If you do any reading about the film or the book Do Androids Dream of Electric Sheep? you will probably come across the phrase "what it means to be human" as the main theme of these two works. We, however, believe the film explores the question of what it means to be a slave.


As the film opens we see a craft flying over Los Angeles in 2019. During this flight the camera cuts between an eye and a pyramid structure.


These pyramid-like structures are the Tyrell Corporation. As the craft flies toward these buildings the viewer notices that they are the largest structures to be seen, and as our Lead Film Critic's former art history professor once said, "If you want to know what a culture values most, look at it tallest buildings." Here the corporate pyramids' prominence is symbolic of its dominance.


The juxtaposition of the eye and pyramid create a subtle allusion to the pyramid and eye of the Great Seal. The Tyrell megacorporation is the New World Babylon. The name "Tyrell" means "thunder god." Zeus, the god of thunder, was king of the gods; Tyrell is king of the corporate world, the beast of Revelation, ruler of the Corporatocracy.



In the Tyrell pyramid, a blade runner, Holden, administers the Voight-Kampff test to a suspected replicant, Leon. These replicants have become so advanced that the only way to distinguish them from humans is through the empathy test as androids are not capable of empathy as humans are.

The methods by which this empathy test is administered is via eye scan as empathy-inducing questions are asked. The eyes being the "windows to the soul" reveals a soul or lack thereof.
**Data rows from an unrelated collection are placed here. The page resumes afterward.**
(** * Search1API tool server: a shallow embedding of [src/server.py]

    The server exposes three tools ([search], [news], [crawl]) and forwards
    every invocation to one upstream HTTP API.  This development embeds

    - the Python values the handlers manipulate (decoded JSON, [json.dumps],
      truthiness, subscripting),
    - the effects of the handlers (calls of [client.post], calls of
      [print] in the [except] clause, raised exceptions) as a small state-and-error
      monad over an explicit upstream, and
    - the functions [handle_list_tools], [make_search_request],
      [handle_call_tool] and [start_server],

    and proves the properties of the dispatch adapter about them. *)

From Stdlib Require Import ZArith String Ascii List Lia.
From stdpp Require Import base strings gmap pretty.
Import ListNotations.

Set Warnings "-register-all".

Local Open Scope Z_scope.
Local Open Scope string_scope.

(** ** Python values *)

Module Py.

(** A Python [float] is observed by the server in two ways only: through
    its truth value ([not x]) and through the text [json.dumps] writes for
    it ([float.__repr__], or [NaN], [Infinity], [-Infinity]). *)
Record pyfloat := PyFloat {
  float_repr : string;
  float_is_zero : bool
}.

(** The values that [json.loads] builds and [json.dumps] accepts.  A [str]
    is a sequence of code points below 256, one per character.  A [dict] is
    kept as an association list because Python dicts remember insertion
    order and [json.dumps] writes the entries in that order; the keys of a
    dict are pairwise distinct. *)
Inductive pyval : Type :=
| PNone
| PBool (b : bool)
| PInt (z : Z)
| PFloat (f : pyfloat)
| PStr (s : string)
| PList (l : list pyval)
| PDict (d : list (string * pyval)).

(** [bool(v)]: the truth value used by [if not v]. *)
Definition truthy (v : pyval) : bool :=
  match v with
  | PNone => false
  | PBool b => b
  | PInt z => negb (z =? 0)%Z
  | PFloat f => negb (float_is_zero f)
  | PStr s => negb (String.eqb s EmptyString)
  | PList l => match l with [] => false | _ :: _ => true end
  | PDict d => match d with [] => false | _ :: _ => true end
  end.

(** [d[k]] on the entries of a dict. *)
Fixpoint assoc (k : string) (d : list (string * pyval)) : option pyval :=
  match d with
  | [] => None
  | (k', v) :: d' => if String.eqb k k' then Some v else assoc k d'
  end.

(** *** [json.dumps] with its default arguments *)

Definition hex_digit (n : N) : ascii :=
  match n with
  | 0 => "0" | 1 => "1" | 2 => "2" | 3 => "3" | 4 => "4" | 5 => "5"
  | 6 => "6" | 7 => "7" | 8 => "8" | 9 => "9" | 10 => "a" | 11 => "b"
  | 12 => "c" | 13 => "d" | 14 => "e" | _ => "f"
  end%N%char.

Definition backslash : ascii := "092"%char.
Definition dquote : ascii := "034"%char.

(** [ESCAPE_ASCII] of [json.encoder]: the backslash, the double quote and
    every character outside the printable ASCII range are escaped. *)
Definition escape_char (c : ascii) : string :=
  let n := N_of_ascii c in
  let esc (x : ascii) := String backslash (String x EmptyString) in
  if (n =? 34)%N then esc dquote
  else if (n =? 92)%N then esc backslash
  else if (n =? 8)%N then esc "b"%char
  else if (n =? 12)%N then esc "f"%char
  else if (n =? 10)%N then esc "n"%char
  else if (n =? 13)%N then esc "r"%char
  else if (n =? 9)%N then esc "t"%char
  else if ((32 <=? n) && (n <=? 126))%N then String c EmptyString
  else String backslash
         (String "u" (String "0" (String "0"
           (String (hex_digit (n / 16)) (String (hex_digit (n mod 16)) EmptyString))))).

Fixpoint escape_string (s : string) : string :=
  match s with
  | EmptyString => EmptyString
  | String c s' => escape_char c +:+ escape_string s'
  end.

Definition encode_basestring_ascii (s : string) : string :=
  String dquote (escape_string s +:+ String dquote EmptyString).

Fixpoint join (sep : string) (l : list string) : string :=
  match l with
  | [] => EmptyString
  | [x] => x
  | x :: l' => x +:+ sep +:+ join sep l'
  end.

Fixpoint json_dumps (v : pyval) : string :=
  match v with
  | PNone => "null"
  | PBool true => "true"
  | PBool false => "false"
  | PInt z => pretty z
  | PFloat f => float_repr f
  | PStr s => encode_basestring_ascii s
  | PList l => "[" +:+ join ", " (map json_dumps l) +:+ "]"
  | PDict d =>
      "{" +:+ join ", "
                (map (fun kv => encode_basestring_ascii (fst kv) +:+ ": " +:+ json_dumps (snd kv)) d)
          +:+ "}"
  end.

End Py.
Export Py.

(** ** Effects: the upstream API, the calls made to it, and exceptions *)

Module Effects.

(** The exceptions that can run through the handlers.  The last two are
    subclasses of [BaseException] only: a task cancelled while it waits at
    [await client.post(...)] sees [asyncio.CancelledError] raised there. *)
Inductive exn : Type :=
| TimeoutException            (* httpx.TimeoutException: the 30 s budget ran out *)
| TransportError (msg : string) (* any other httpx.TransportError *)
| HTTPStatusError (status : Z)  (* raised by [response.raise_for_status()] *)
| JSONDecodeError               (* raised by [response.json()] *)
| KeyError (key : string)
| TypeError
| ValueError (msg : string)
| CancelledError                (* asyncio.CancelledError *)
| KeyboardInterrupt.

(** [isinstance(e, Exception)]: what [except Exception] catches. *)
Definition is_exception (e : exn) : bool :=
  match e with
  | CancelledError | KeyboardInterrupt => false
  | _ => true
  end.

(** One call of [client.post(url, headers=..., json=..., timeout=...)]. *)
Record post_request := PostRequest {
  url : string;
  headers : list (string * string);
  json : pyval;
  timeout : Z
}.

(** What [httpx] hands back: the status code, and the decoded body
    ([None] when the body is not JSON, so that [response.json()] raises). *)
Record response := Response {
  status_code : Z;
  body : option pyval
}.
Holden is killed by the replicant.


We then get a look at this future society: a dark, bleak world under corporate control. In this world we see corporate gang signs "tagged" all over the buildings: Coke, Pan Am, Koss, TDK, et cetera. These are not mere advertisements, these are signs of ownership, marking their territory.

A blimp passes over the streets broadcasting the message, "A new life awaits you in the off-world colonies. The chance to begin again in a golden land of opportunity and adventure."
Then: "This announcement has been brought to you by the Shimago-Dominguez Corporation. Helping America into the new world."

This multinational corporation, besides from helping America into the new world, promises a new life, the chance to begin again. The Corpocracy is god and savior, offering the chance to be "born again" in some type of heavenly off-world colony.


On the streets we see the future of the multicultural agenda. Deckard can't communicate with the food vendor and probably can't read half the signs posted around him; he can't even understand the other policeman when approached. Cutting the lines of communication, so to speak, is one of the fundamental tactics of an assault; it causes confusion, conflict, and frustration.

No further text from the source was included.